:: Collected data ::
(** [ceil(total_chats / page_size)], and one page for an empty source. *)
Definition page_count (self : MockExternalAPIClient.t) : nat :=
  Z.to_nat
    (Z.max 1
       ((MockExternalAPIClient.total_chats self
         + MockExternalAPIClient.page_size self - 1)
        / MockExternalAPIClient.page_size self)).

(** The pages of the source, from the first one. *)
Definition pages (self : MockExternalAPIClient.t) : list ChatPage.t :=
  pages_from self (page_count self - 1) 0.

(** The cutoff test of [_process_chat]. *)
Definition older (max_date : option datetime) (chat : Chat.t) : bool :=
  match max_date with
  | Some max_date =>
      (ChatMessage.created_at (Chat.last_message chat) <? max_date)%Z
  | None => false
  end.

(** The record ends the run: it is older than the cutoff, or its entity
    holds the same last message. *)
Definition stops (max_date : option datetime) (w : World) (chat : Chat.t)
  : bool :=
  older max_date chat || bool_decide (~ changed w chat).

(** The records that [_process_page] goes over before the first one that
    stops, and whether one stops. *)
Fixpoint processed_prefix (stop : Chat.t -> bool) (chats : list Chat.t)
  : list Chat.t * bool :=
  match chats with
  | [] => ([], false)
  | chat :: chats =>
      if stop chat then ([], true)
      else let '(done, stopped) := processed_prefix stop chats in
           (chat :: done, stopped)
  end.

(** The reduced log of a run, and the records it goes over. *)
Fixpoint run_plan (stop : Chat.t -> bool) (cursor : option string)
    (pages : list ChatPage.t) : list PageStep * list Chat.t :=
  match pages with
  | [] => ([], [])
  | page :: pages =>
      let '(done, stopped) := processed_prefix stop (ChatPage.chats page) in
      let here :=
        [Fetch cursor] ++ (Record_ <$> (Chat.external_id <$> done))
        ++ persist_steps (ChatPage.next_cursor page) in
      if stopped || negb (ChatPage.has_more page) then (here, done)
      else let '(steps, rest) :=
             run_plan stop (ChatPage.next_cursor page) pages in
           (here ++ steps, done ++ rest)
  end.

(** [cursor = self.state.cursor or None] *)
Definition start_cursor (st : SyncState.t) : option string :=
  if bool_decide (SyncState.cursor st = "") then None
  else Some (SyncState.cursor st).

(** The records of the source from the page of the stored cursor on. *)
Definition records_from (self : MockExternalAPIClient.t) (st : SyncState.t)
  : list Chat.t :=
  let page_num := MockExternalAPIClient._decode_cursor (start_cursor st) in
  MockExternalAPIClient._generate_chat self
  <$> seqZ (page_num * MockExternalAPIClient.page_size self)
           (MockExternalAPIClient.total_chats self
            - page_num * MockExternalAPIClient.page_size self).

:: EXERCISE AIM ::
Please output only the lines from the first line of the entries through the line with "else Some (SyncState.cursor st).", both included, exactly as written.

:: EXERCISE ANSWER ::
(** [ceil(total_chats / page_size)], and one page for an empty source. *)
Definition page_count (self : MockExternalAPIClient.t) : nat :=
  Z.to_nat
    (Z.max 1
       ((MockExternalAPIClient.total_chats self
         + MockExternalAPIClient.page_size self - 1)
        / MockExternalAPIClient.page_size self)).

(** The pages of the source, from the first one. *)
Definition pages (self : MockExternalAPIClient.t) : list ChatPage.t :=
  pages_from self (page_count self - 1) 0.

(** The cutoff test of [_process_chat]. *)
Definition older (max_date : option datetime) (chat : Chat.t) : bool :=
  match max_date with
  | Some max_date =>
      (ChatMessage.created_at (Chat.last_message chat) <? max_date)%Z
  | None => false
  end.

(** The record ends the run: it is older than the cutoff, or its entity
    holds the same last message. *)
Definition stops (max_date : option datetime) (w : World) (chat : Chat.t)
  : bool :=
  older max_date chat || bool_decide (~ changed w chat).

(** The records that [_process_page] goes over before the first one that
    stops, and whether one stops. *)
Fixpoint processed_prefix (stop : Chat.t -> bool) (chats : list Chat.t)
  : list Chat.t * bool :=
  match chats with
  | [] => ([], false)
  | chat :: chats =>
      if stop chat then ([], true)
      else let '(done, stopped) := processed_prefix stop chats in
           (chat :: done, stopped)
  end.

(** The reduced log of a run, and the records it goes over. *)
Fixpoint run_plan (stop : Chat.t -> bool) (cursor : option string)
    (pages : list ChatPage.t) : list PageStep * list Chat.t :=
  match pages with
  | [] => ([], [])
  | page :: pages =>
      let '(done, stopped) := processed_prefix stop (ChatPage.chats page) in
      let here :=
        [Fetch cursor] ++ (Record_ <$> (Chat.external_id <$> done))
        ++ persist_steps (ChatPage.next_cursor page) in
      if stopped || negb (ChatPage.has_more page) then (here, done)
      else let '(steps, rest) :=
             run_plan stop (ChatPage.next_cursor page) pages in
           (here ++ steps, done ++ rest)
  end.

(** [cursor = self.state.cursor or None] *)
Definition start_cursor (st : SyncState.t) : option string :=
  if bool_decide (SyncState.cursor st = "") then None
  else Some (SyncState.cursor st).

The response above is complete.